Collection entries:
(* ===== verification/Shell.v ===== *)
(** The command interpreter and the key loop of [ternel_main] in
    [src/ternel.c], on top of the commands of [Ternel] and the line editor of
    [Tline]. *)
From Stdlib Require Import String Ascii.
From stdpp Require Import prelude gmap list numbers.
From Stdlib Require Import ZArith Lia ZifyBool List.
From S2P Require Import Prelude TtaskCore Ttask Tpmm Tmalloc Tvmm Tstring Telf Tsec Tfs TfsSpec Keyboard Vga Tsh Printf Serial Idt Tsys Tprocfs Tline Ternel Demos.
#[local] Open Scope Z_scope.

(** * The command table *)

Inductive command :=
| C_help | C_clear | C_uptime | C_ver | C_info | C_alloc | C_paging | C_heap | C_echo | C_die |
  C_aspace | C_hist | C_env | C_set | C_whoami | C_halt | C_reboot | C_sec | C_scrub | C_tasks |
  C_spawn | C_burst | C_yield | C_ipc | C_mutex | C_run | C_ls | C_cat | C_mkdir | C_touch | C_rm |
  C_write | C_mount | C_priority | C_perf | C_sched | C_kush.

Definition commands : list (String.string * command * String.string) :=
  [("help", C_help, "list available commands");
   ("clear", C_clear, "clear the screen");
   ("uptime", C_uptime, "seconds since boot");
   ("ver", C_ver, "kernel version");
   ("info", C_info, "system + memory info");
   ("alloc", C_alloc, "allocate and free 8 physical pages");
   ("paging", C_paging, "map a page at high vaddr, poke it, unmap");
   ("heap", C_heap, "exercise the kernel heap (tmalloc/tfree)");
   ("echo", C_echo, "print the rest of the line");
   ("die", C_die, "divide by zero (panic demo)");
   ("aspace", C_aspace, "demo per-process address spaces (page tables)");
   ("hist", C_hist, "show command history (up/down arrows recall)");
   ("env", C_env, "show environment variables");
   ("set", C_set, "set an environment variable (KEY=VALUE)");
   ("whoami", C_whoami, "print the current user (from $USER)");
   ("halt", C_halt, "halt the CPU (power-off not implemented)");
   ("reboot", C_reboot, "reboot via the keyboard controller (8042)");
   ("sec", C_sec, "show + verify CPU hardening (NX, W^X, SMEP/SMAP)");
   ("scrub", C_scrub, "zero every free physical frame (amnesia)");
   ("tasks", C_tasks, "list scheduler tasks");
   ("spawn", C_spawn, "spawn a demo task");
   ("burst", C_burst, "spawn N demo tasks");
   ("yield", C_yield, "yield the CPU to another task");
   ("ipc", C_ipc, "mailbox demo: writer/reader block on a shared queue");
   ("mutex", C_mutex, "mutex demo: 3 tasks share a protected counter");
   ("run", C_run, "run a user-mode program (hello, spinner)");
   ("ls", C_ls, "list a directory (default /)");
   ("cat", C_cat, "print a file (ramfs, procfs, sysfs)");
   ("mkdir", C_mkdir, "create a directory");
   ("touch", C_touch, "create an empty file");
   ("rm", C_rm, "remove a file or directory");
   ("write", C_write, "write text into a file");
   ("mount", C_mount, "list mounted filesystems");
   ("priority", C_priority, "get/set task priority (priority <id> [0-7])");
   ("perf", C_perf, "show per-task performance counters");
   ("sched", C_sched, "show global scheduler statistics");
   ("kush", C_kush, "launch userspace shell (ring 3)")]%string.

Section shell.
Context {M H F B : Type} {TM : TaskMem M} {SH : SmallHeap H} {SF : SmallHeap F} {HB : HeapBackend B} (A : addrs).
Abbreviation K := (kernel M H F B).

(** The embedded programs. *)
Context (blobs : list user_blob).

Definition cmd_help (argv : list Z) : cmd K unit :=
  say (nl " commands:") [] ;;
  for_each commands (fun '(name, _, desc) => say (nl "   %-8s  %s") [str A name; str A desc]).

(** [commands[i].fn] *)
Definition run (c : command) : list Z -> cmd K unit := fun argv =>
  match c with
  | C_help => cmd_help argv
  | C_clear => cmd_clear argv
  | C_uptime => cmd_uptime argv
  | C_ver => cmd_ver argv
  | C_info => cmd_info A argv
  | C_alloc => cmd_alloc argv
  | C_paging => cmd_paging argv
  | C_heap => cmd_heap argv
  | C_echo => cmd_echo argv
  | C_die => cmd_die argv
  | C_aspace => cmd_aspace argv
  | C_hist => cmd_hist A argv
  | C_env => cmd_env A argv
  | C_set => cmd_set A argv
  | C_whoami => cmd_whoami A argv
  | C_halt => cmd_halt argv
  | C_reboot => cmd_reboot argv
  | C_sec => cmd_sec A argv
  | C_scrub => cmd_scrub argv
  | C_tasks => cmd_tasks A argv
  | C_spawn => cmd_spawn A argv
  | C_burst => cmd_burst A argv
  | C_yield => cmd_yield A argv
  | C_ipc => cmd_ipc A argv
  | C_mutex => cmd_mutex A argv
  | C_run => cmd_run A blobs argv
  | C_ls => cmd_ls A argv
  | C_cat => cmd_cat A argv
  | C_mkdir => cmd_mkdir A argv
  | C_touch => cmd_touch A argv
  | C_rm => cmd_rm A argv
  | C_write => cmd_write A argv
  | C_mount => cmd_mount A argv
  | C_priority => cmd_priority A argv
  | C_perf => cmd_perf A argv
  | C_sched => cmd_sched argv
  | C_kush => cmd_kush A blobs argv
  end.

Definition find_command (name : list Z) : option command :=
  match List.find (fun e => bool_decide (text e.1.1 = name)) commands with Some e => Some e.1.2 | None => None end.

Definition run_command (line : Z) : cmd K unit :=
  k ← get;
  r ← lift Spins (tsh_tokenize (a_env_keys A) (a_env_vals A) (a_arg_buf A) 4096 (a_keybuf A) line TSH_ARGV_MAX (k_sh k));
  modify (set_sh r.2) ;;
  match r.1 with
  | [] => skip
  | p :: _ =>
      name ← string_at p;
      match find_command name with
      | Some c => run c r.1
      | None => say (nl " unknown command '%s' (try 'help')") [Ptr p name]
      end
  end.

(** * The key loop *)

(** The kernel with the local variables of [ternel_main]. *)
Record shell := mk_shell { s_kernel : K; s_len : Z; s_cursor : Z; s_pos : Z; s_row : Z }.

Definition on_kernel {T} (c : cmd K T) : cmd shell T := fun s =>
  match c (s_kernel s) with (r, k) => (r, mk_shell k (s_len s) (s_cursor s) (s_pos s) (s_row s)) end.

(** The editor works on the shell's tables and the screen of the kernel. *)
Definition editor_of (s : shell) : editor :=
  mk_editor (k_sh (s_kernel s)) (k_vga (s_kernel s)) (s_len s) (s_cursor s) (s_pos s) (s_row s).
Definition with_editor (e : editor) (s : shell) : shell :=
  mk_shell (set_vga (ed_vga e) (set_sh (ed_sh e) (s_kernel s))) (line_len e) (cursor e) (hist_pos e) (prompt_row e).

Definition on_editor (f : editor -> option editor) : cmd shell unit :=
  s ← get; e ← lift Spins (f (editor_of s)); modify (with_editor e).

(** [line] and [expanded] are the local arrays, [nbuf] the buffer of the log
    formatter, [polls] bounds the waits for the serial port. *)
Context (line expanded nbuf : Z) (polls : nat).

(** [tlog("cmd: %s\n", line)] *)
Definition log_command : cmd K unit :=
  k ← get;
  s ← lift Spins (tlog polls 4096 (tmem (k_sh k)) nbuf (a_lit A (nl "cmd: %s")) [line] (m_ser (k_mach k)));
  modify (fun k => set_mach k (with_ser s (k_mach k))).

Definition set_sh_of (sh : tsh) : cmd shell unit := on_kernel (modify (set_sh sh)).
Definition sh_of : cmd shell tsh := s ← get; mret (k_sh (s_kernel s)).

(** The line is executed: history, log, command. *)
Definition execute_line : cmd shell unit :=
  sh ← sh_of;
  r ← lift Spins (tsh_hist_push (a_hist_entries A) 4096 line sh);
  set_sh_of r.2 ;;
  modify (fun s => mk_shell (s_kernel s) (s_len s) (s_cursor s) (tsh_hist_count r.2) (s_row s)) ;;
  on_kernel log_command ;;
  on_kernel (run_command line).

(** The line after a history reference was replaced. *)
Definition take_expansion : cmd shell unit :=
  sh ← sh_of;
  let m := tstrncpy line expanded 128 (tmem sh) in
  set_sh_of (with_tmem m sh) ;;
  n ← lift Spins (tstrlen m 128 line);
  modify (fun s => mk_shell (s_kernel s) n (s_cursor s) (s_pos s) (s_row s)).

Definition enter : cmd shell unit :=
  on_kernel (modify (fun k => set_vga (vga_putchar 10 (k_vga k)) k)) ;;
  s ← get;
  (if s_len s >? 0 then
     sh ← sh_of;
     r ← lift Spins (tsh_hist_expand (a_hist_entries A) 4096 line expanded TSH_HIST_LEN sh);
     set_sh_of r.2 ;;
     if r.1 <? 0 then on_kernel (say (nl " history: no such entry") [])
     else (if r.1 >? 0 then take_expansion else skip) ;; execute_line
   else skip) ;;
  modify (fun s => with_editor (print_prompt (with_line (<[line := 0]> (tmem (k_sh (s_kernel s)))) 0 0 (s_pos s) (editor_of s))) s).

(** The body of the loop, for the key [c]. *)
Definition main_key (c : Z) : cmd shell unit :=
  if c =? 10 then enter else on_editor (edit_key (a_hist_entries A) line c).

(** One round of [while ((c = keyboard_getchar()) != KEY_NONE)]: [false] when
    no key is pending. *)
Definition key_turn : cmd shell bool :=
  s ← get;
  let '(c, kb) := keyboard_getchar (m_kb (k_mach (s_kernel s))) in
  on_kernel (modify (fun k => set_mach k (with_kb kb (k_mach k)))) ;;
  if c =? KEY_NONE then mret false else main_key c ;; mret true.

(** The loop; [Spins] when it takes more than [fuel] keys. *)
Fixpoint key_loop (fuel : nat) : cmd shell unit :=
  match fuel with O => fail Spins | S f => b ← key_turn; if b : bool then key_loop f else skip end.
End shell.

### Exercise
If the string "modify" appears in a line of the entries, report the line.

### Response below
  modify (set_sh r.2) ;;
  s ← get; e ← lift Spins (f (editor_of s)); modify (with_editor e).
  modify (fun k => set_mach k (with_ser s (k_mach k))).
Definition set_sh_of (sh : tsh) : cmd shell unit := on_kernel (modify (set_sh sh)).
  modify (fun s => mk_shell (s_kernel s) (s_len s) (s_cursor s) (tsh_hist_count r.2) (s_row s)) ;;
  modify (fun s => mk_shell (s_kernel s) n (s_cursor s) (s_pos s) (s_row s)).
  on_kernel (modify (fun k => set_vga (vga_putchar 10 (k_vga k)) k)) ;;
  modify (fun s => with_editor (print_prompt (with_line (<[line := 0]> (tmem (k_sh (s_kernel s)))) 0 0 (s_pos s) (editor_of s))) s).
  on_kernel (modify (fun k => set_mach k (with_kb kb (k_mach k)))) ;;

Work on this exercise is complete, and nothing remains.